ASSIGNMENT:
Transcribe the stretch of entries below from the line with "(key x) q) ->" through the line with "pose proof (next_held_next fam rt ns t Hw Hst (net p))", exactly and with both ends included; leave out all other lines.

STUDY MATERIAL:

(* ===== verification/RouteIter.v ===== *)
(** * Iterating over route tables

    The nodes come in the order of their networks, [visit_cmp]: from a node,
    [route_next] goes to the first node after it, and from any prefix,
    [route_table_get_next] to the first node after the prefix. *)

From stdpp Require Import sorting.
From iris.proofmode Require Import proofmode.
From S2P Require Import Prelude SepLogic FrrPrefix FrrPrefixBits Heap ThashSize Thash ThashResize ThashSet.
From S2P Require Import ThashIter RouteTable RouteTree RouteKey RouteHeap RouteSearch RouteInsert RouteGet RouteDelete.

#[local] Open Scope Z_scope.

Implicit Types ns : gmap Z route_node.
Implicit Types t l r s : rtree.
Implicit Types c : list (bool * Z * rtree).

(** ** What comes next *)
Section order.
Context (key : Z -> list bool).

(** The first node after the network [q], 0 if there is none *)
Definition next_of t (q : list bool) : Z := hd 0 (filter (fun x => visit_lt q (key x)) (nodes t)).

Lemma post_after c t q x : routed key (plug c t) -> leads key c q -> x ∈ post c -> visit_lt q (key x).
Proof.
  intros [Hc _]%routed_plug. induction c as [|[[b a] s] c IH]; [by intros _ ?%not_elem_of_nil|].
  cbn [ctx_routed post] in *. destruct Hc as (Hs & _ & _ & _ & Hc). intros [Hq Hl]%Forall_cons. cbn [fst snd] in Hq.
  intros [Hx|Hx]%elem_of_app; [|by apply IH]. destruct b; [by apply not_elem_of_nil in Hx|].
  rewrite Forall_forall in Hs. by eapply visit_lt_branch; [|apply Hs].
Qed.

Lemma pre_before c t q x : routed key (plug c t) -> leads key c q -> x ∈ pre c -> visit_lt (key x) q.
Proof.
  intros [Hc _]%routed_plug. induction c as [|[[b a] s] c IH]; [by intros _ ?%not_elem_of_nil|].
  cbn [ctx_routed pre] in *. destruct Hc as (Hs & _ & _ & _ & Hc). intros [Hq Hl]%Forall_cons. cbn [fst snd] in Hq.
  intros [Hx|[->|Hx]%elem_of_cons]%elem_of_app; [by apply IH|by eapply visit_lt_below|].
  destruct b; [|by apply not_elem_of_nil in Hx]. rewrite Forall_forall in Hs. by eapply visit_lt_branch; [apply Hs|].
Qed.

Lemma visit_lt_irrefl q : ~ visit_lt q q.
Proof. by rewrite visit_cmp_refl. Qed.
Lemma visit_lt_asym p q : visit_lt p q -> ~ visit_lt q p.
Proof. intros H. rewrite visit_cmp_sym H. done. Qed.

Lemma filter_none (P : Z -> Prop) `{!forall x, Decision (P x)} (l : list Z) : (forall x, x ∈ l -> ~ P x) -> filter P l = [].
Proof.
  induction l as [|x l IH]; intros Hl; [done|]. rewrite filter_cons_False; [|apply Hl; by left].
  apply IH. intros y Hy. apply Hl. by right.
Qed.
Lemma filter_all (P : Z -> Prop) `{!forall x, Decision (P x)} (l : list Z) : (forall x, x ∈ l -> P x) -> filter P l = l.
Proof.
  induction l as [|x l IH]; intros Hl; [done|]. rewrite filter_cons_True; [|apply Hl; by left].
  rewrite IH; [done|]. intros y Hy. apply Hl. by right.
Qed.

(** The part of the way that matters *)
Lemma next_of_plug c t q :
  routed key (plug c t) -> leads key c q ->
  next_of (plug c t) q = hd 0 (filter (fun x => visit_lt q (key x)) (nodes t) ++ post c).
Proof.
  intros Hr Hl. unfold next_of. rewrite nodes_order !filter_app.
  rewrite (filter_none _ (pre c)); [|intros x Hx; by eapply visit_lt_asym, pre_before].
  rewrite (filter_all _ (post c)); [done|]. intros x. by apply (post_after c t).
Qed.

(** After a node come its subtree and what is after that. *)
Lemma next_of_node c l a r :
  routed key (plug c (T l a r)) -> next_of (plug c (T l a r)) (key a) = hd 0 (nodes l ++ nodes r ++ post c).
Proof.
  intros Hr. pose proof Hr as Hr'. apply routed_plug in Hr' as (_ & Hlead & Hrt). apply Forall_cons in Hlead as [Ha _].
  rewrite next_of_plug; [|done|done]. cbn [nodes]. rewrite filter_cons_False; [|apply visit_lt_irrefl].
  rewrite filter_all; [by rewrite app_assoc|]. apply routed_sorted in Hrt. cbn [nodes] in Hrt.
  apply StronglySorted_inv in Hrt as [_ Hrt]. rewrite Forall_forall in Hrt. exact Hrt.
Qed.

(** A subtree after the network, or before it *)
Lemma next_of_after c l a r q :
  routed key (plug c (T l a r)) -> leads key c q -> visit_lt q (key a) -> next_of (plug c (T l a r)) q = a.
Proof.
  intros Hr Hl Ha. rewrite next_of_plug; [|done|done]. cbn [nodes]. by rewrite filter_cons_True.
Qed.

Lemma next_of_before c t q :
  routed key (plug c t) -> leads key c q -> (forall x, x ∈ nodes t -> visit_lt (key x) q) ->
  next_of (plug c t) q = hd 0 (post c).
Proof.
  intros Hr Hl Ht. rewrite next_of_plug; [|done|done]. rewrite filter_none; [done|]. intros x Hx. by apply visit_lt_asym, Ht.
Qed.

(** What [next_of] says *)
Lemma next_of_spec t q :
  routed key t ->
  next_of t q = 0 /\ (forall x, x ∈ nodes t -> ~ visit_lt q (key x)) \/
  next_of t q ∈ nodes t /\ visit_lt q (key (next_of t q)) /\
    forall x, x ∈ nodes t -> visit_lt q (key x) -> x = next_of t q \/ visit_lt (key (next_of t q)) (key x).
Proof.
  intros Hr%routed_sorted. unfold next_of. induction (nodes t) as [|a l IH].
  { left. split; [done|]. by intros x ?%not_elem_of_nil. }
  apply StronglySorted_inv in Hr as [Hr Ha]. rewrite Forall_forall in Ha. rewrite filter_cons.
  destruct (decide (visit_lt q (key a))) as [Hq|Hq]; cbn [hd].
  - right. split_and!; [by left|done|]. intros x [->|Hx]%elem_of_cons _; [by left|]. right. by apply Ha.
  - destruct (IH Hr) as [[-> H]|(H1 & H2 & H3)]; [left|right].
    + split; [done|]. intros x [->|Hx]%elem_of_cons; [done|by apply H].
    + split_and!; [by right|done|]. intros x [->|Hx]%elem_of_cons; [done|by apply H3].
Qed.
End order.
Lemma does_top H : room H -> does H (route_top rt) (next_held None H).
Proof.
  intros Hr. iIntros "(%ns & %t & %Hv & H)". pose proof Hv as [Hw Hst Hh Hs].
  pose proof (next_held_top fam rt ns t Hw Hst) as Hn. rewrite {1}Hh in Hn.
  iApply (wp_route_top with "H"); [done|by apply room_lockable; rewrite Hh|]. iIntros "H".
  iExists _. iSplit; [iPureIntro; exact Hn|]. iExists _, t. iSplit; [|done]. iPureIntro.
  eapply view_hold_next; [done|done|exact Hn|]. by apply hd_in_or.
Qed.

Lemma does_get_next H p :
  prefix_wf p -> prefixlen p <= 128 -> room H ->
  does H (route_table_get_next place stack rt p) (next_held (Some (net p)) H).
Proof.
  intros Hp H128 Hr. iIntros "(%ns & %t & %Hv & H)". pose proof Hv as [Hw Hst Hh Hs].
  pose proof (next_held_next fam rt ns t Hw Hst (net p)) as Hn. rewrite {1}Hh in Hn.
  iApply (wp_route_table_get_next with "H"); [done|done|done|done|by apply room_lockable; rewrite Hh|done|done|]. iIntros "H".
  iExists _. iSplit; [iPureIntro; exact Hn|]. iExists _, t. iSplit; [|done]. iPureIntro.
  eapply view_hold_next; [done|done|exact Hn|].
  destruct (next_of_spec (netof ns) t (net p) (tw_routed _ _ _ _ Hw)) as [[-> _]|(? & _)]; [by left|by right].
Qed.

Lemma does_next H a : may_release H a -> room H -> does H (route_next place a) (left_for (Some (net_at H a)) H a).
Proof.
  intros (e & He & Hi) Hr. iIntros "(%ns & %t & %Hv & H)". pose proof (view_small _ _ _ Hv). pose proof Hv as [Hw Hst Hh Hs].
  pose proof He as He'. rewrite -Hh in He'. destruct (held_node _ _ _ _ Hw a e He') as (Hin & En & _).
  apply held_some in He' as (n & Hn & Hl & Ee). pose proof (nw_lock _ _ _ _ (tw_nodes _ _ _ _ Hw a n Hn)).
  pose proof (next_held_next fam rt ns t Hw Hst (netof ns a)) as Hnext. rewrite {1}Hh in Hnext.
  assert (Eat : net_at H a = netof ns a) by by rewrite /net_at He.
  destruct (nodes_split a t Hin) as (c & l & r & Et). subst t.
  pose proof (next_of_node (netof ns) c l a r (tw_routed _ _ _ _ Hw)) as Enext. rewrite Enext in Hnext.
  destruct (next_node_facts fam rt ns c [] l a r Hw) as (Hy & Hxy & _).
  iApply (wp_route_next_until place fam rt ns c [] l a r n 0 with "H");
    [done|done|by apply room_lockable; rewrite Hh|done|lia|by subst e|by left|lia|].
  iIntros (ns' t' (Hw' & Hst' & Hheld)) "H". rewrite -Eat in Hnext. cbn [plug] in Hy.
  pose proof (view_hold_next H ns _ _ _ Hv Hr Hnext Hy) as [_ _ _ Hs'].
  rewrite released_release in Hheld; [|by rewrite hold_next_ne|done].
  pose proof (release_size (held (hold_next ns (hd 0 (nodes l ++ nodes r ++ post c)))) a).
  iExists _. iSplit; [iPureIntro; by exists (held (hold_next ns (hd 0 (nodes l ++ nodes r ++ post c))))|].
  iApply (view_intro with "H"); [done|done|done|rewrite Hheld; lia].
Qed.

Lemma does_count H :
  does H (route_table_count rt) (fun r H' => Z.of_nat (size H) <= r <= 2 * Z.of_nat (size H) /\ H' = H).
Proof.
  iIntros "(%ns & %t & %Hv & H)". pose proof Hv as [Hw Hst Hh Hs]. unfold route_table_count. iApply wp_bind.
  iApply (wp_table_top with "H"). iIntros (tbl [_ Ec]) "H". iApply wp_ret. iExists H.
  pose proof (nodes_bound _ _ _ _ Hw Hst) as Hb. rewrite Hh in Hb.
  iSplit; [iPureIntro; split; [lia|done]|iExists ns, t; by iSplit].
Qed.

(** *** Iterators *)
Definition iter_does H (pos : position) (m : M mem (Z * route_table_iter)) (op : route_op) : Prop :=
  table_view H ⊢ wp m (fun x => ∃ H' pos', ⌜route_spec H pos op x.1 H' pos' /\ iter_at pos' x.2⌝ ∧ table_view H').

Definition arrived (it : route_table_iter) (node : Z) : route_table_iter :=
  RouteTableIter (if negb (node =? 0) then RT_ITER_STATE_ITERATING else RT_ITER_STATE_DONE)
    (it_table it) node (pause_prefix it).

Lemma iter_arrived pos it r : iter_at pos it -> iter_at (moved_to r) (arrived it r).
Proof.
  intros [H1 H2 _]. split; [done|done|]. unfold moved_to, arrived. by destruct (Z.eqb_spec r 0) as [->|].
Qed.

Lemma iter_moves H pos it (m : M mem Z) (P : Z -> gmap Z entry -> Prop) :
  iter_at pos it -> does H m P ->
  table_view H ⊢ wp (node ← m; mret (node, arrived it node))
    (fun x => ∃ H' pos', ⌜(P x.1 H' /\ pos' = moved_to x.1) /\ iter_at pos' x.2⌝ ∧ table_view H').
Proof.
  intros Hit Hm. rewrite Hm. iIntros "H". iApply wp_bind. iApply (wp_wand with "[$H]"). iIntros (r) "(%H' & %HP & H)".
  iApply wp_ret. iExists H', (moved_to r). iSplit; [|done]. iPureIntro. split; [done|by eapply iter_arrived].
Qed.

Lemma does_iter_next H pos it :
  iter_at pos it -> iter_may_release H pos -> room H ->
  iter_does H pos (route_table_iter_next place stack it) RIterNext.
Proof.
  intros Hit Hrel Hr. pose proof Hit as [Et Hp Hs]. unfold iter_does, route_table_iter_next, route_spec.
  destruct pos as [|a|q|]; destruct Hs as [-> Hs].
  - rewrite Et. pose proof (iter_moves H PStart it _ _ Hit (does_top H Hr)) as Hm. unfold arrived in Hm. rewrite Et in Hm. exact Hm.
  - rewrite Hs. pose proof (iter_moves H (PAt a) it _ _ Hit (does_next H a (Hrel a eq_refl) Hr)) as Hm. exact Hm.
  - destruct Hs as (_ & Eq & H128). rewrite Et.
    pose proof (iter_moves H (PPaused q) it _ _ Hit (does_get_next H (pause_prefix it) Hp H128 Hr)) as Hm.
    unfold arrived in Hm. rewrite Et Eq in Hm. exact Hm.
  - iIntros "H". iApply wp_ret. iExists H, PDone. by iSplit.
Qed.

Lemma does_iter_pause H pos it :
  iter_at pos it -> iter_may_release H pos -> iter_does H pos (moves (route_table_iter_pause place it)) RIterPause.
Proof.
  intros Hit Hrel. pose proof Hit as [Et Hp Hs]. unfold iter_does, moves, route_table_iter_pause, route_spec.
  iIntros "H". iApply wp_bind. destruct pos as [|a|q|]; destruct Hs as [-> Hs].
  - iApply wp_ret. iApply wp_ret. iExists H, PStart. by iSplit.
  - rewrite Hs. pose proof (Hrel a eq_refl) as Ha. pose proof Ha as (e & He & _). iDestruct "H" as "(%ns & %t & %Hv & H)".
    pose proof Hv as [Hw Hst Hh Hsz]. rewrite -Hh in He. apply held_some in He as (n & Hn & Hl & Ee).
    pose proof (nw_good _ _ _ _ (tw_nodes _ _ _ _ Hw a n Hn)) as Hg. pose proof (good_len _ _ Hg).
    iApply wp_bind. iApply (wp_load_table_node with "H"); [exact Hn|]. iIntros "H".
    destruct (prefix_copy_net (pause_prefix it) (rn_p n)) as (q & Eq & Hq & Ef & El & En & _);
      [by apply Hp|apply Hg|by eapply good_fits|].
    iApply wp_bind. iApply wp_mlift; [exact Eq|]. iApply wp_bind.
    iApply (wp_view_unlock H a with "[H]"); [done|iExists ns, t; by iSplit|]. iIntros "H". iApply wp_ret. iApply wp_ret.
    iExists (release H a), (PPaused (net_at H a)). iSplit; [|done]. iPureIntro. split; [done|]. split; [done|done|].
    cbn. split_and!; [done|done| |by rewrite El; lia]. rewrite /net_at -Hh.
    assert (He' : held ns !! a = Some e) by (apply held_lookup; by exists n). by rewrite He' Ee En.
  - iApply wp_ret. iApply wp_ret. iExists H, (PPaused q). by iSplit.
  - iApply wp_ret. iApply wp_ret. iExists H, PDone. by iSplit.
Qed.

WRITTEN ANSWER:
  routed key (plug c t) -> leads key c q -> (forall x, x ∈ nodes t -> visit_lt (key x) q) ->
  next_of (plug c t) q = hd 0 (post c).
Proof.
  intros Hr Hl Ht. rewrite next_of_plug; [|done|done]. rewrite filter_none; [done|]. intros x Hx. by apply visit_lt_asym, Ht.
Qed.

(** What [next_of] says *)
Lemma next_of_spec t q :
  routed key t ->
  next_of t q = 0 /\ (forall x, x ∈ nodes t -> ~ visit_lt q (key x)) \/
  next_of t q ∈ nodes t /\ visit_lt q (key (next_of t q)) /\
    forall x, x ∈ nodes t -> visit_lt q (key x) -> x = next_of t q \/ visit_lt (key (next_of t q)) (key x).
Proof.
  intros Hr%routed_sorted. unfold next_of. induction (nodes t) as [|a l IH].
  { left. split; [done|]. by intros x ?%not_elem_of_nil. }
  apply StronglySorted_inv in Hr as [Hr Ha]. rewrite Forall_forall in Ha. rewrite filter_cons.
  destruct (decide (visit_lt q (key a))) as [Hq|Hq]; cbn [hd].
  - right. split_and!; [by left|done|]. intros x [->|Hx]%elem_of_cons _; [by left|]. right. by apply Ha.
  - destruct (IH Hr) as [[-> H]|(H1 & H2 & H3)]; [left|right].
    + split; [done|]. intros x [->|Hx]%elem_of_cons; [done|by apply H].
    + split_and!; [by right|done|]. intros x [->|Hx]%elem_of_cons; [done|by apply H3].
Qed.
End order.
Lemma does_top H : room H -> does H (route_top rt) (next_held None H).
Proof.
  intros Hr. iIntros "(%ns & %t & %Hv & H)". pose proof Hv as [Hw Hst Hh Hs].
  pose proof (next_held_top fam rt ns t Hw Hst) as Hn. rewrite {1}Hh in Hn.
  iApply (wp_route_top with "H"); [done|by apply room_lockable; rewrite Hh|]. iIntros "H".
  iExists _. iSplit; [iPureIntro; exact Hn|]. iExists _, t. iSplit; [|done]. iPureIntro.
  eapply view_hold_next; [done|done|exact Hn|]. by apply hd_in_or.
Qed.

Lemma does_get_next H p :
  prefix_wf p -> prefixlen p <= 128 -> room H ->
  does H (route_table_get_next place stack rt p) (next_held (Some (net p)) H).
Proof.
  intros Hp H128 Hr. iIntros "(%ns & %t & %Hv & H)". pose proof Hv as [Hw Hst Hh Hs].
  pose proof (next_held_next fam rt ns t Hw Hst (net p)) as Hn. rewrite {1}Hh in Hn.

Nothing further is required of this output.